こくんと頷く義兄に軽蔑の眼差しを向ける。
一方フレイヤは
「そういうわけで、もう一回株価を上げて欲しいの」
「いやいやいや、姉上それは無理ですよ。今回だって何カ月かかったと思っているのですか。それに、閣下を動かすことが出来たからこそ、ここまでの大きな仕掛けが出来たのですよ。もう一度同じことをしろと言われても、出来る保証はありません」
「それじゃあ、借りたお金は返せないわよ」
「それは返してください」
「そんなこと言わないで。今回だって大儲けなんでしょ」
「いいえ。閣下から頂いた報酬と、微々たる売却益だけですよ。とてもではないですが、貸した金額まではいきません」
スティーブは詳細な儲けをフレイヤに説明した。フレイヤはそれを聞くと渋い顔をする。
「そんな利益で動いたの?」
「そうですよ。全ては義兄殿と姉上のためですから。巻き込んだ人達には申し訳なくて、利益は殆ど取らないようにしたんです。自業自得とはいえ、人が死んでいることもあり、僕としては喜ぶべき点などありません」
スティーブは内心かなり怒っていた。トンプソン男爵の没落やドローネの死罪という状況をつくってまで助けようとした義兄が、まさか損失を拡大していたなどとは思ってもみなかった。
そして、出来る事なら縁を切りたいとまで思っていた。
ただ、それについては家長であるブライアンの権限なので、この場でスティーブが縁を切る宣言をすることはしなかっただけだ。

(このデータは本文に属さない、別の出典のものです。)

(** X10, witness: an observation on the example tree. *)
Lemma classify_returns_witness :
  (exists r, classify hostN hostS [Num 2; Str "x"] exampleTree false = OK (distribution r)
             /\ In r (resultsIn exampleTree))
  /\ exists d, classify hostN hostS [Null; Str "x"] exampleTree true = OK d.
Proof.
  split.
  - apply (classify_returns_on_two_state_trees hostN hostS [Num 2; Str "x"] exampleTree).
    exact exampleTree_twoState.
  - apply (classify_returns_on_two_state_trees hostN hostS [Null; Str "x"] exampleTree).
    + exact exampleTree_twoState.
    + exact exampleTree_plain.
Defined.

(** X11, witness: the same observation holds no [null]. *)
Lemma classify_modes_witness :
  classify hostN hostS [Num 2; Str "x"] exampleTree true
  = classify hostN hostS [Num 2; Str "x"] exampleTree false.
Proof.
  apply (classify_modes_agree_without_null hostN hostS [Num 2; Str "x"] exampleTree).
  simpl. intuition discriminate.
Defined.

(** X12, witness: the third row of the example reaches a leaf that counts B. *)
Lemma training_row_witness :
  exists result c,
    classify hostN hostS [Num 3; Str "B"] exampleTree false = OK result
    /\ get "B" result = Some (ofCount c)
    /\ (1 <= c)%N.
Proof.
  apply (training_row_reaches_its_label hostN hostS hostE (GINI hostN) exampleRows
           exampleTree [Num 3; Str "B"]).
  - exact exampleRows_sameKinds.
  - exact exampleRows_noUndefined.
  - vm_compute. reflexivity.
  - simpl. tauto.
  - discriminate.
Defined.

(** X13, witness: the example tree plots. *)
Lemma plot_returns_witness :
  exists s, plot hostN hostS exampleTree [] EmptyString = OK s.
Proof.
  apply (plot_returns_on_two_state_trees hostN hostS exampleTree [] EmptyString).
  exact exampleTree_twoState.
Defined.

(** X15, witness: the example tree, collapsed by a pruning call. *)
Lemma pruning_keeps_witness :
  leafTotal (after (prune hostN exampleTree 1 (GINI hostN) true))
  = N.of_nat (length exampleRows)
  /\ (forall label,
        labelTotal label (after (prune hostN exampleTree 1 (GINI hostN) true))
        = N.of_nat (length (rowsLabelled hostN label exampleRows)))
  /\ everyNode samplesCounted (after (prune hostN exampleTree 1 (GINI hostN) true)).
Proof.
  destruct (pruning_keeps_the_counts hostN hostS hostE (GINI hostN) exampleRows
              exampleTree (after (prune hostN exampleTree 1 (GINI hostN) true)))
    as (_ & _ & H).
  - discriminate.
  - vm_compute. reflexivity.
  - eapply afterOnePrune; [apply afterNoPrune | apply pruneRoot].
    apply gini_countsFirst.
  - apply H. intros row Hrow. now apply exampleRows_labels.
Defined.

(** X16, witness: with Gini, [prune] returns on the example tree. *)
Lemma prune_returns_witness :
  thrown (prune hostN exampleTree 1 (GINI hostN) true) = None
  <-> results exampleTree = None.
Proof.
  apply (prune_returns_iff_root_is_internal hostN exampleTree 1 (GINI hostN) true).
  - exact exampleTree_twoState.
  - exact exampleTree_unshadowed.
  - apply gini_scoresCounted.
Defined.

(** X17, witness: the example tree, pruned with the variance metric. *)
Lemma prune_with_variance_witness :
  prune hostN exampleTree 1 (VARIANCE hostN hostS) true
  = mkPruned exampleTree [] (Some InvalidTargetType).
Proof.
  apply (prune_with_variance_throws hostN hostS hostE (GINI hostN) exampleRows
           exampleTree 1 true).
  - discriminate.
  - exact exampleRows_labels.
  - vm_compute. reflexivity.
  - reflexivity.
Defined.

(** X21, witness: the impurity of the example rows, and of [shadowRows]
    turned round. *)
Lemma gini_number_witness :
  (exists g, gini hostN exampleRows = OK g
             /\ PrimFloat.is_nan g = false /\ (g <? 0) = false)
  /\ gini hostN (rev shadowRows) = Throw TypeError.
Proof.
  split.
  - pose proof (gini_is_a_number hostN exampleRows eq_refl) as H.
    destruct (gini hostN exampleRows) as [g|e]; [|now destruct H].
    exists g. split; [reflexivity | apply H].
  - pose proof (gini_is_a_number hostN (rev shadowRows) eq_refl) as H.
    destruct (gini hostN (rev shadowRows)) as [g|e].
    + destruct H as [H _]. discriminate.
    + destruct H as [_ ->]. reflexivity.
Defined.

(** X22, witness: the example rows grow a tree; [shadowRows] turned round
    grow none. *)
Lemma grow_with_gini_witness :
  (exists t, growDecisionTreeFrom hostN hostS hostE (GINI hostN) exampleRows = Some (OK t))
  /\ growDecisionTreeFrom hostN hostS hostE (GINI hostN) (rev shadowRows)
     = Some (Throw TypeError).
Proof.
  split.
  - exact (grow_with_gini_returns_a_tree hostN hostS hostE exampleRows eq_refl).
  - exact (grow_with_gini_returns_a_tree hostN hostS hostE (rev shadowRows) eq_refl).
Defined.

(** X23, witness: the entropy of two rows labelled A. *)
Lemma entropy_pure_witness : entropy hostN exampleLog2 pureRows = OK 0.
Proof.
  apply (entropy_pure_is_zero hostN exampleLog2 "A" pureRows).
  - reflexivity.
  - reflexivity.
  - intros row [<- | [<- | []]]; reflexivity.
Defined.

(** X24, witness: two rows labelled A grow the leaf [{A: 2}] with entropy. *)
Lemma pure_rows_entropy_witness :
  growDecisionTreeFrom hostN hostS hostE (ENTROPY hostN exampleLog2) pureRows
  = Some (OK (newDecisionTree None None None None
                (Some [("A"%string, 2%N)]) (Some (dcY 0 pureRows)))).
Proof.
  apply (pure_rows_grow_an_entropy_leaf hostN hostS hostE exampleLog2 "A" pureRows).
  - reflexivity.
  - discriminate.
  - reflexivity.
  - intros row [<- | [<- | []]]; reflexivity.
  - discriminate.
Defined.

(** X25, witness: [shadowTree], grown from [shadowRows], and an observation
    without a value. *)
Lemma merge_throws_witness :
  growDecisionTreeFrom hostN hostS hostE (GINI hostN) shadowRows
  = Some (OK shadowTree)
  /\ classify hostN hostS [Null] shadowTree true = Throw TypeError.
Proof.
  split; [vm_compute; reflexivity|].
  apply (missing_data_merge_throws_on_hasOwnProperty hostN hostS [Null] shadowTree
           (leafNode [("hasOwnProperty"%string, 1%N)] 0 1)
           (leafNode [("A"%string, 1%N)] 0 1)
           [("hasOwnProperty"%string, 1)] [("A"%string, 1)]);
    try reflexivity.
  - now left.
  - discriminate.
Defined.

(** X26, witness: [holeRows] split on the [undefined] of their first row; the
    root stores [null], and exact routing then sends that row to the other
    side, where the leaf counts B only. *)
Lemma grown_values_witness :
  everyNode (fun node => value node <> Undefined) holeTree
  /\ growDecisionTreeFrom hostN hostS hostE (GINI hostN) holeRows = Some (OK holeTree)
  /\ lsUnique hostS hostE holeRows 0 = [Str "x"; Str "y"; Undefined]
  /\ divideSet hostS holeRows 0 Undefined
     = ([[Undefined; Str "A"]], [[Str "x"; Str "B"]; [Str "y"; Str "B"]])
  /\ classify hostN hostS [Undefined; Str "A"] holeTree false = OK [("B"%string, 2)].
Proof.
  split.
  - apply (grown_values_are_defined hostN hostS hostE (GINI hostN) holeRows).
    vm_compute. reflexivity.
  - repeat split; vm_compute; reflexivity.
Defined.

フレイヤも弟の様子から、これ以上はふざけた態度は出来ないと悟る。
「これからは、領地経営のお金は私が管理します。準男爵にはお金を使う権限は与えません。領地の税収から少しずつ返していくわ」
フレイヤにそう言われると、パーカー準男爵は無言で首肯した。
「そこはお任せします。僕としてはお金を返してもらえれば、途中の経緯は問いませんので」
何とも後味の悪い終わり方に、スティーブはむしゃくしゃしながら帰宅した。